Stored items from a collection:
BEGIN
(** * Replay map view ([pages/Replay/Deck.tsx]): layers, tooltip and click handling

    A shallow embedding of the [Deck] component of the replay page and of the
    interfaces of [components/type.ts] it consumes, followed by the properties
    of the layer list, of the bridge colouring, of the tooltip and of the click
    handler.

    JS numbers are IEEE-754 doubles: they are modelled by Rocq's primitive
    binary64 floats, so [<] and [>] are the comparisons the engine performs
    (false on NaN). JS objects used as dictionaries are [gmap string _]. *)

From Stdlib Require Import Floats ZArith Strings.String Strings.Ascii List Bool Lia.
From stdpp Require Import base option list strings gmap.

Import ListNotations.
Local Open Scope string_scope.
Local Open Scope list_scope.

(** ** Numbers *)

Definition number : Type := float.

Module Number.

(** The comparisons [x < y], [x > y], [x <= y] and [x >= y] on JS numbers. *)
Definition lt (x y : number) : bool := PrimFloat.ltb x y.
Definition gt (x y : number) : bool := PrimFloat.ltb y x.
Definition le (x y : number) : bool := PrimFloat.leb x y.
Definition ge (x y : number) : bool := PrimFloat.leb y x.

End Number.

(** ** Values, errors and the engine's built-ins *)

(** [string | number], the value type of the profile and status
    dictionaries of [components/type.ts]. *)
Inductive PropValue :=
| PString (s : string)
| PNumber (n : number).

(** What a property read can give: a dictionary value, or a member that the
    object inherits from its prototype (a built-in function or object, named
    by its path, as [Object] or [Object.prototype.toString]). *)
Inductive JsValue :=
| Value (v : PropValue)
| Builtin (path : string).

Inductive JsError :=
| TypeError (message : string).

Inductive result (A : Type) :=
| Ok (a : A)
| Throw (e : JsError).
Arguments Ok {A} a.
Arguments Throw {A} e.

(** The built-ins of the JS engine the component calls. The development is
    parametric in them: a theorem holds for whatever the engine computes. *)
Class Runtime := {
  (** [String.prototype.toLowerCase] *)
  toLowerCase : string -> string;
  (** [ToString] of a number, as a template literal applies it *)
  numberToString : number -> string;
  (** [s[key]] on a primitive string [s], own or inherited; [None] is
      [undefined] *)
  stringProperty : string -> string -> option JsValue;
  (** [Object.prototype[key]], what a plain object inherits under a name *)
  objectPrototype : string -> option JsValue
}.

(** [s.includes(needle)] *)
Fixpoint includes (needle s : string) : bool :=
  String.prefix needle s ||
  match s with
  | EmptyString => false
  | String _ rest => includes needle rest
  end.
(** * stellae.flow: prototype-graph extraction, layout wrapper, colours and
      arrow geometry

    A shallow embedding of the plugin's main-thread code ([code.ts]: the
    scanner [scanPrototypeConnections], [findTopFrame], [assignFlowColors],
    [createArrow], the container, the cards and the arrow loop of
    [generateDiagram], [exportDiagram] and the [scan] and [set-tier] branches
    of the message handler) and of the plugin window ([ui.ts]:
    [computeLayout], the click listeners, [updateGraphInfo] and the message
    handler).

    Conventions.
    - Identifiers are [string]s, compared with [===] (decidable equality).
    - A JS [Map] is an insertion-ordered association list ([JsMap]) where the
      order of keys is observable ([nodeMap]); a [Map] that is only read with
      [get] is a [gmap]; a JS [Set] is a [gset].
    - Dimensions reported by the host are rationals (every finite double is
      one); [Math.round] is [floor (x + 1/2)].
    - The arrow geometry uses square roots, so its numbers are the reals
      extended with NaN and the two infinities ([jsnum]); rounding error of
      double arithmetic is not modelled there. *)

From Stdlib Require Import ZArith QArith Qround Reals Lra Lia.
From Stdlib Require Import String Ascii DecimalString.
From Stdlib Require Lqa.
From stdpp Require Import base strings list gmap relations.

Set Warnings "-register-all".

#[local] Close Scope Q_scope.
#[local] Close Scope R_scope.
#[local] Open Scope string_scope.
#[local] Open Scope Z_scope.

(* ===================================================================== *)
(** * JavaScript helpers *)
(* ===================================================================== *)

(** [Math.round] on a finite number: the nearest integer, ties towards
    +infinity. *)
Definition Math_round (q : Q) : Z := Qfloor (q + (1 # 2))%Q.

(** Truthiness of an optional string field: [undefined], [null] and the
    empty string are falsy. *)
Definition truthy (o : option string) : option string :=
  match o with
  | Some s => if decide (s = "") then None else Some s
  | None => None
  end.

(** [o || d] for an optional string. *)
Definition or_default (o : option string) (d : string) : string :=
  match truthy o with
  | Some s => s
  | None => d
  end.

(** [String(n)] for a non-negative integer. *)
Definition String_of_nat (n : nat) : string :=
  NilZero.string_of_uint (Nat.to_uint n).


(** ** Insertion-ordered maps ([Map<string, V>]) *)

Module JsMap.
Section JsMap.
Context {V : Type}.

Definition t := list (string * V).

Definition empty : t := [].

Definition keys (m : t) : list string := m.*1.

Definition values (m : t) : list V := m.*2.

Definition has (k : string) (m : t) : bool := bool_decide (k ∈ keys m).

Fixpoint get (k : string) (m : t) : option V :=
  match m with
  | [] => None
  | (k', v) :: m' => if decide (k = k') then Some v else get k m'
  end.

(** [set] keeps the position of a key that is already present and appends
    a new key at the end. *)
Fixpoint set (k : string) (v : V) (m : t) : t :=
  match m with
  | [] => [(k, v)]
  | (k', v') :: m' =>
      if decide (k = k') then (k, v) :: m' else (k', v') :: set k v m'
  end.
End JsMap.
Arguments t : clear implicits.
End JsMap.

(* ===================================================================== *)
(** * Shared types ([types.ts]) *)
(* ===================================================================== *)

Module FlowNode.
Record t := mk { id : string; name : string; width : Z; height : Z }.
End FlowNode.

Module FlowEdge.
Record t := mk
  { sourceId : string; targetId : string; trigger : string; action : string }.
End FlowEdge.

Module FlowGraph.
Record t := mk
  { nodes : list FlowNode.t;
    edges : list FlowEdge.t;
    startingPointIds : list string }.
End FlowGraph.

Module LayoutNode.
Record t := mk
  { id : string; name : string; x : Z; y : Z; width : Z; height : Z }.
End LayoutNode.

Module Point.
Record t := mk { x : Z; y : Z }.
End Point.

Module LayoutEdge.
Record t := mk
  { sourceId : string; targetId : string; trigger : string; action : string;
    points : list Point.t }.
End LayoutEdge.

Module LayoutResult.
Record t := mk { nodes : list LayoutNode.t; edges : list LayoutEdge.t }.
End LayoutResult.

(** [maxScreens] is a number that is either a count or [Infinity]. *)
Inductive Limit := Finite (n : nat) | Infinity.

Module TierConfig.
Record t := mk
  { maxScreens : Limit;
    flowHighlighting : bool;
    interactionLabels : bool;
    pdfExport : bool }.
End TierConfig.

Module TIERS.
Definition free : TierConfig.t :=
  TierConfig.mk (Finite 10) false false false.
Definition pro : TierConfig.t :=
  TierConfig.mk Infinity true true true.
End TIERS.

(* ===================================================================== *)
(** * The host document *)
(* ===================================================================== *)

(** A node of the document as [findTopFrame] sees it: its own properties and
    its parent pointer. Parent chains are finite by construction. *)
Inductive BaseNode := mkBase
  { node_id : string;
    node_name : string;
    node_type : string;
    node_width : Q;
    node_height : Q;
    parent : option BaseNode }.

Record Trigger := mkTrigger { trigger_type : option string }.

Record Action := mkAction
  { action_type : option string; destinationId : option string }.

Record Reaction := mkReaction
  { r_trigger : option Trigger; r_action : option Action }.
END
**EXERCISE**: Look above for the line containing "A shallow embedding of the plugin's" and the line containing "- Identifiers are". Transcribe both, with the lines between them, exactly.

**TASK OUTPUT**:
    A shallow embedding of the plugin's main-thread code ([code.ts]: the
    scanner [scanPrototypeConnections], [findTopFrame], [assignFlowColors],
    [createArrow], the container, the cards and the arrow loop of
    [generateDiagram], [exportDiagram] and the [scan] and [set-tier] branches
    of the message handler) and of the plugin window ([ui.ts]:
    [computeLayout], the click listeners, [updateGraphInfo] and the message
    handler).

    Conventions.
    - Identifiers are [string]s, compared with [===] (decidable equality).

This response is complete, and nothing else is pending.